CHARLOTTE, N.C. — A lawsuit filed earlier this month could play a role in determining the 2018 Daytona 500 field as a North Carolina court determines who owns the charter that Front Row Motorsports bought from BK Racing for $2 million prior to the 2017 season.
Union Bank & Trust in Virginia filed a lawsuit Nov. 17 in North Carolina Superior Court, asking for the court to declare it has rights to what was originally BK Racing’s No. 83 car charter, alleging that BK Racing owes it $9.1 million on a loan that included its two charters as collateral. After Front Row Motorsports bought the No. 83 charter, it leased the charter to TriStar Motorsports (the No. 72 car driven by Cole Whitt) for the 2017 season. Teams can lease a charter for only one year, so the charter would be the property of Front Row unless the court intervenes.
Because drivers of the 36 charter teams automatically qualify for a race — with four spots open to non-charter teams — the season-opening Daytona 500 could be the first race affected. A charter team owner is guaranteed a base amount of money for participation throughout the season as well as an amount of money based on that car’s performance the previous three years. NASCAR does not disclose publicly those base amounts.
One of the reasons the charter system was put into place in 2016 was so teams could better predict their revenue stream, which could attract investors as well as be used as collateral for loans.
NASCAR issued the initial 36 charters in 2015 at no cost to the owners of the 36 cars that had been full time for the previous three seasons. The price of charters sold or leased by the teams is not public, but the lawsuit claims Front Row paid $2 million for the charter that BK Racing had used to field the No. 83 car in 2016.
In addition to its asking the court to determine who owns the No. 83 charter, the bank also states that it has the right to sell the one charter used in 2017 by BK Racing to field the No. 23 car — driven by Corey LaJoie, Gray Gaulding and others — that finished 35th in the owner standings.
BK Racing owner Ron Devine said the bank wants him to refinance his loans and the lawsuit is a way to force the issue. He said the amount he owes is closer to $8 million.

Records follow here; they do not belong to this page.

(* ===== verification/Eltwise.v ===== *)
(** * Element-wise addition and multiplication

    zkie-core/src/chips/eltwise.rs, with the operand-exposing rows of
    chips/layer_norm.rs that the composed chips use.  An addition works on
    representations shifted by 2^63, so that its cells can be range-checked; a
    multiplication works on plain operands, whose shifted copies are checked,
    and returns a shifted quotient. *)
From S2P Require Import Prelude Field FixedPoint Circuit RangeCheck.

Open Scope nat_scope.

Definition REMAINDER_BITS : nat := 60.

(** [witness_value], [value_or_unknown]. *)
Definition witness_value {A} (known : bool) (v : Value A) : Value A := if known then v else None.

(** ** Addition *)

Record EltwiseAddConfig := mkEltwiseAddConfig {
  add_a : Column;
  add_b : Column;
  add_c : Column;
  s_add : Selector;
  add_range_a : RangeCheck.RangeCheckConfig;
  add_range_b : RangeCheck.RangeCheckConfig;
  add_range_c : RangeCheck.RangeCheckConfig
}.

Definition add_gate (a b c : Column) (s_add : Selector) : Gate :=
  mkGate "add (shifted)" s_add (λ s_add query,
    let a := query a cur in
    let b := query b cur in
    let c := query c cur in
    let shift := i128_to_fr SIGNED_SHIFT in
    [s_add * (a + b - c - shift)]%Zmod).

Definition add_configure (a b c bits : Column) : Meta EltwiseAddConfig :=
  let& _ := enable_equality a in
  let& _ := enable_equality b in
  let& _ := enable_equality c in
  let& s_add := selector in
  let& _ := create_gate (add_gate a b c s_add) in
  let& range_a := RangeCheck.configure a bits 64 in
  let& range_b := RangeCheck.configure b bits 64 in
  let& range_c := RangeCheck.configure c bits 64 in
  meta_ret (mkEltwiseAddConfig a b c s_add range_a range_b range_c).

Section Add.
Context `{Layouter} (config : EltwiseAddConfig).

Definition add_assign (a b : I18) : Lay ErrorFront Cell :=
  let$ c_raw := lay_unwrap (try_i64 (raw a + raw b)) in
  let '(a_shift_fr, a_shift_raw) := shifted_i64_witness (raw a) in
  let '(b_shift_fr, b_shift_raw) := shifted_i64_witness (raw b) in
  let '(c_shift_fr, c_shift_raw) := shifted_i64_witness c_raw in
  let$ '(a_cell, b_cell, c_cell) := assign_region (λ region,
    let$ _ := enable (s_add config) region 0 in
    let$ a_cell := assign_advice (add_a config) region 0 a_shift_fr in
    let$ b_cell := assign_advice (add_b config) region 0 b_shift_fr in
    let$ c_cell := assign_advice (add_c config) region 0 c_shift_fr in
    lay_ret (a_cell, b_cell, c_cell)) in
  let$ a_range_cell := RangeCheck.assign (add_range_a config) a_shift_fr a_shift_raw in
  let$ b_range_cell := RangeCheck.assign (add_range_b config) b_shift_fr b_shift_raw in
  let$ c_range_cell := RangeCheck.assign (add_range_c config) c_shift_fr c_shift_raw in
  let$ _ := assign_region (λ _,
    let$ _ := constrain_equal a_cell a_range_cell in
    let$ _ := constrain_equal b_cell b_range_cell in
    let$ _ := constrain_equal c_cell c_range_cell in
    lay_ret tt) in
  lay_ret c_cell.

Definition assign_add_row_with_witnesses (a_raw b_raw : Z) (witnesses_known : bool)
    : Lay ErrorFront (Cell * Cell * Cell) :=
  let$ c_raw := lay_unwrap (try_i64 (a_raw + b_raw)) in
  let '(a_shift_fr, a_shift_raw) := shifted_i64_witness a_raw in
  let '(b_shift_fr, b_shift_raw) := shifted_i64_witness b_raw in
  let '(c_shift_fr, c_shift_raw) := shifted_i64_witness c_raw in
  let$ '(a_cell, b_cell, c_cell) := assign_region (λ region,
    let$ _ := enable (s_add config) region 0 in
    let$ a_cell := assign_advice (add_a config) region 0 (witness_value witnesses_known a_shift_fr) in
    let$ b_cell := assign_advice (add_b config) region 0 (witness_value witnesses_known b_shift_fr) in
    let$ c_cell := assign_advice (add_c config) region 0 (witness_value witnesses_known c_shift_fr) in
    lay_ret (a_cell, b_cell, c_cell)) in
  let$ a_range_cell := RangeCheck.assign (add_range_a config)
    (witness_value witnesses_known a_shift_fr) (witness_value witnesses_known a_shift_raw) in
  let$ b_range_cell := RangeCheck.assign (add_range_b config)
    (witness_value witnesses_known b_shift_fr) (witness_value witnesses_known b_shift_raw) in
  let$ c_range_cell := RangeCheck.assign (add_range_c config)
    (witness_value witnesses_known c_shift_fr) (witness_value witnesses_known c_shift_raw) in
  let$ _ := assign_region (λ _,
    let$ _ := constrain_equal a_cell a_range_cell in
    let$ _ := constrain_equal b_cell b_range_cell in
    let$ _ := constrain_equal c_cell c_range_cell in
    lay_ret tt) in
  lay_ret (a_cell, b_cell, c_cell).

Definition assign_add_row (a_raw b_raw : Z) : Lay ErrorFront (Cell * Cell * Cell) :=
  assign_add_row_with_witnesses a_raw b_raw true.
End Add.

(** ** Multiplication *)

Record EltwiseMulConfig := mkEltwiseMulConfig {
  mul_a : Column;
  mul_b : Column;
  mul_q : Column;
  mul_r : Column;
  mul_slack : Column;
  s_mul : Selector;
  s_slack : Selector;
  mul_range_q : RangeCheck.RangeCheckConfig;
  mul_range_r : RangeCheck.RangeCheckConfig;
  mul_range_r_slack : RangeCheck.RangeCheckConfig;
  a_shift : Column;
  b_shift : Column;
  s_shift : Selector;
  mul_range_a : LookupRangeCheck.LookupRangeCheckConfig;
  mul_range_b : LookupRangeCheck.LookupRangeCheckConfig
}.

Definition mul_gate (a b q r : Column) (s_mul : Selector) : Gate :=
  mkGate "mul rescale (shifted q)" s_mul (λ s_mul query,
    let a := query a cur in
    let b := query b cur in
    let q_shift := query q cur in
    let r := query r cur in
    let scale := i128_to_fr SCALE_18 in
    let shift_scaled := i128_to_fr (SIGNED_SHIFT * SCALE_18) in
    [s_mul * (a * b - (q_shift * scale - shift_scaled) - r)]%Zmod).

Definition slack_gate (name : string) (r slack : Column) (s_slack : Selector) : Gate :=
  mkGate name s_slack (λ s_slack query,
    let r := query r cur in
    let slack := query slack cur in
    let bound_minus_one := i128_to_fr (SCALE_18 - 1) in
    [s_slack * (slack + r - bound_minus_one)]%Zmod).

Definition shift_gate (name : string) (a b a_shift b_shift : Column) (s_shift : Selector) : Gate :=
  mkGate name s_shift (λ s_shift query,
    let a := query a cur in
    let b := query b cur in
    let a_shift := query a_shift cur in
    let b_shift := query b_shift cur in
    let shift := i128_to_fr SIGNED_SHIFT in
    [s_shift * (a_shift - a - shift); s_shift * (b_shift - b - shift)]%Zmod).

Definition mul_configure (a b q r slack bits : Column) : Meta EltwiseMulConfig :=
  let& _ := enable_equality a in
  let& _ := enable_equality b in
  let& _ := enable_equality q in
  let& _ := enable_equality r in
  let& _ := enable_equality slack in
  let& s_mul := selector in
  let& _ := create_gate (mul_gate a b q r s_mul) in
  let& s_slack := selector in
  let& _ := create_gate (slack_gate "slack equals bound minus remainder" r slack s_slack) in
  let& a_shift := advice_column in
  let& b_shift := advice_column in
  let& _ := enable_equality a_shift in
  let& _ := enable_equality b_shift in
  let& s_shift := selector in
  let& _ := create_gate (shift_gate "mul operand shift" a b a_shift b_shift s_shift) in
  let& range_a := LookupRangeCheck.configure a_shift bits 64 in
  let& range_b := LookupRangeCheck.configure b_shift bits 64 in
  let& range_q := RangeCheck.configure q bits 64 in
  let& range_r := RangeCheck.configure r bits REMAINDER_BITS in
  let& range_r_slack := RangeCheck.configure slack bits REMAINDER_BITS in
  meta_ret (mkEltwiseMulConfig a b q r slack s_mul s_slack range_q range_r range_r_slack
    a_shift b_shift s_shift range_a range_b).

Section Mul.
Context `{Layouter} (mul : EltwiseMulConfig).

Definition load_mul_operand_range_table : Lay ErrorFront unit :=
  let$ _ := LookupRangeCheck.load_table (mul_range_a mul) in
  LookupRangeCheck.load_table (mul_range_b mul).

Definition assign_mul_operand_shifts_with_witness_mode (region offset : nat) (a_val b_val : I18)
    (witnesses_known : bool) : Lay ErrorFront (Cell * Cell) :=
  let$ _ := enable (s_shift mul) region offset in
  let '(a_shift_fr, _) := shifted_i64_witness (raw a_val) in
  let '(b_shift_fr, _) := shifted_i64_witness (raw b_val) in
  let$ a_cell := assign_advice (a_shift mul) region offset (witness_value witnesses_known a_shift_fr) in
  let$ b_cell := assign_advice (b_shift mul) region offset (witness_value witnesses_known b_shift_fr) in
  lay_ret (a_cell, b_cell).

Definition assign_mul_operand_shifts (region offset : nat) (a_val b_val : I18) : Lay ErrorFront (Cell * Cell) :=
  assign_mul_operand_shifts_with_witness_mode region offset a_val b_val true.

Definition link_mul_operand_ranges_with_witness_mode (a_val b_val : I18) (a_shift_cell b_shift_cell : Cell)
    (witnesses_known : bool) : Lay ErrorFront unit :=
  let '(a_fr, a_raw) := shifted_i64_witness (raw a_val) in
  let$ a_range_cell := LookupRangeCheck.assign (mul_range_a mul)
    (witness_value witnesses_known a_fr) (witness_value witnesses_known a_raw) in
  let '(b_fr, b_raw) := shifted_i64_witness (raw b_val) in
  let$ b_range_cell := LookupRangeCheck.assign (mul_range_b mul)
    (witness_value witnesses_known b_fr) (witness_value witnesses_known b_raw) in
  assign_region (λ _,
    let$ _ := constrain_equal a_shift_cell a_range_cell in
    let$ _ := constrain_equal b_shift_cell b_range_cell in
    lay_ret tt).

Definition link_mul_operand_ranges (a_val b_val : I18) (a_shift_cell b_shift_cell : Cell) : Lay ErrorFront unit :=
  link_mul_operand_ranges_with_witness_mode a_val b_val a_shift_cell b_shift_cell true.

Definition mul_assign (a b : I18) : Lay ErrorFront Cell :=
  let$ '(q, r) := lay_expect (requantize_mul a b) in
  let slack := (SCALE_18 - 1 - r)%Z in
  let '(q_shift_fr, q_shift_raw) := shifted_i64_witness (raw q) in
  let$ '(q_cell, r_cell, slack_cell, a_shift_cell, b_shift_cell) := assign_region (λ region,
    let$ _ := enable (s_mul mul) region 0 in
    let$ _ := enable (s_slack mul) region 0 in
    let$ _ := assign_advice (mul_a mul) region 0 (Some (i64_to_fr (raw a))) in
    let$ _ := assign_advice (mul_b mul) region 0 (Some (i64_to_fr (raw b))) in
    let$ '(a_shift_cell, b_shift_cell) := assign_mul_operand_shifts region 0 a b in
    let$ q_cell := assign_advice (mul_q mul) region 0 q_shift_fr in
    let$ r_cell := assign_advice (mul_r mul) region 0 (Some (i128_to_fr r)) in
    let$ slack_cell := assign_advice (mul_slack mul) region 0 (Some (i128_to_fr slack)) in
    lay_ret (q_cell, r_cell, slack_cell, a_shift_cell, b_shift_cell)) in
  let$ _ := link_mul_operand_ranges a b a_shift_cell b_shift_cell in
  let$ q_range_cell := RangeCheck.assign (mul_range_q mul) q_shift_fr q_shift_raw in
  let$ r_range_cell := RangeCheck.assign (mul_range_r mul) (Some (i128_to_fr r)) (Some r) in
  let$ slack_range_cell := RangeCheck.assign (mul_range_r_slack mul) (Some (i128_to_fr slack)) (Some slack) in
  let$ _ := assign_region (λ _,
    let$ _ := constrain_equal q_cell q_range_cell in
    let$ _ := constrain_equal r_cell r_range_cell in
    let$ _ := constrain_equal slack_cell slack_range_cell in
    lay_ret tt) in
  lay_ret q_cell.

Definition assign_mul_row_with_witnesses (a_val b_val : I18) (witnesses_known : bool)
    : Lay ErrorFront (Cell * Cell * Cell) :=
  let$ '(q, r) := lay_expect (requantize_mul a_val b_val) in
  let slack := (SCALE_18 - 1 - r)%Z in
  let '(q_shift_fr, q_shift_raw) := shifted_i64_witness (raw q) in
  let value_or_unknown {A} (v : Value A) := witness_value witnesses_known v in
  let$ '(a_cell, b_cell, q_cell, r_cell, slack_cell, a_shift_cell, b_shift_cell) := assign_region (λ region,
    let$ _ := enable (s_mul mul) region 0 in
    let$ _ := enable (s_slack mul) region 0 in
    let$ a_cell := assign_advice (mul_a mul) region 0 (value_or_unknown (Some (i64_to_fr (raw a_val)))) in
    let$ b_cell := assign_advice (mul_b mul) region 0 (value_or_unknown (Some (i64_to_fr (raw b_val)))) in
    let$ q_cell := assign_advice (mul_q mul) region 0 (value_or_unknown q_shift_fr) in
    let$ r_cell := assign_advice (mul_r mul) region 0 (value_or_unknown (Some (i128_to_fr r))) in
    let$ slack_cell := assign_advice (mul_slack mul) region 0 (value_or_unknown (Some (i128_to_fr slack))) in
    let$ '(a_shift_cell, b_shift_cell) :=
      assign_mul_operand_shifts_with_witness_mode region 0 a_val b_val witnesses_known in
    lay_ret (a_cell, b_cell, q_cell, r_cell, slack_cell, a_shift_cell, b_shift_cell)) in
  let$ _ := link_mul_operand_ranges_with_witness_mode a_val b_val a_shift_cell b_shift_cell witnesses_known in
  let$ q_range_cell := RangeCheck.assign (mul_range_q mul) (value_or_unknown q_shift_fr) (value_or_unknown q_shift_raw) in
  let$ r_range_cell := RangeCheck.assign (mul_range_r mul) (value_or_unknown (Some (i128_to_fr r))) (value_or_unknown (Some r)) in
  let$ slack_range_cell := RangeCheck.assign (mul_range_r_slack mul)
    (value_or_unknown (Some (i128_to_fr slack))) (value_or_unknown (Some slack)) in
  let$ _ := assign_region (λ _,
    let$ _ := constrain_equal q_cell q_range_cell in
    let$ _ := constrain_equal r_cell r_range_cell in
    let$ _ := constrain_equal slack_cell slack_range_cell in
    lay_ret tt) in
  lay_ret (a_cell, b_cell, q_cell).

Definition assign_mul_row (a_val b_val : I18) : Lay ErrorFront (Cell * Cell * Cell) :=
  assign_mul_row_with_witnesses a_val b_val true.
End Mul.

“They wanted to make a big stink about it so that we would react and do stuff that we don’t want to do with them,” Devine said. “We’re working on it. I actually have an agreement with them in place.
“They’re not going to stop [the lawsuit] until we finish, but we have an agreement that will get us cleaned back up.”
A NASCAR spokesman said the sanctioning body had no comment.
According to the bank’s lawsuit, Devine is claiming that the bank doesn’t have rights to the No. 83 charter because the number on the NASCAR agreement (No. 33 of the 36 charters issued) was not used in the loan and public financial statements. The collateral listed the charter with the car number (83) used by Devine.
The bank’s lawsuit also alleges that Devine agreed to indemnify Front Row Motorsports on any claims on the ownership of the charter. Front Row owns three charters (including the BK Racing charter in dispute) but plans to operate only two cars next season, so it would likely sell or lease out one of its charters if the court determines it has rights to the charter in dispute.
Devine said there is land and other property listed as collateral and the bank is not going to own a race team.
“It’s not that that big a deal,” Devine said. “They’re not going to go racing in Daytona. … If you really believe that this bank is going to get these charters, then the Martians are going to land in your front yard.”
BK Racing is the subject of several lawsuits and liens. The day before the Union Trust lawsuit was filed, a California man who owns the right to a $2 million promissory note issued in 2013 filed a lawsuit alleging default on the agreement.
The Internal Revenue Service has filed liens of $667,630 for unpaid federal taxes (Devine said Monday it was due to a rounding error and the IRS has been great to work with) and the North Carolina Department of Commerce has filed liens of $273,742 for employment security fees and back taxes.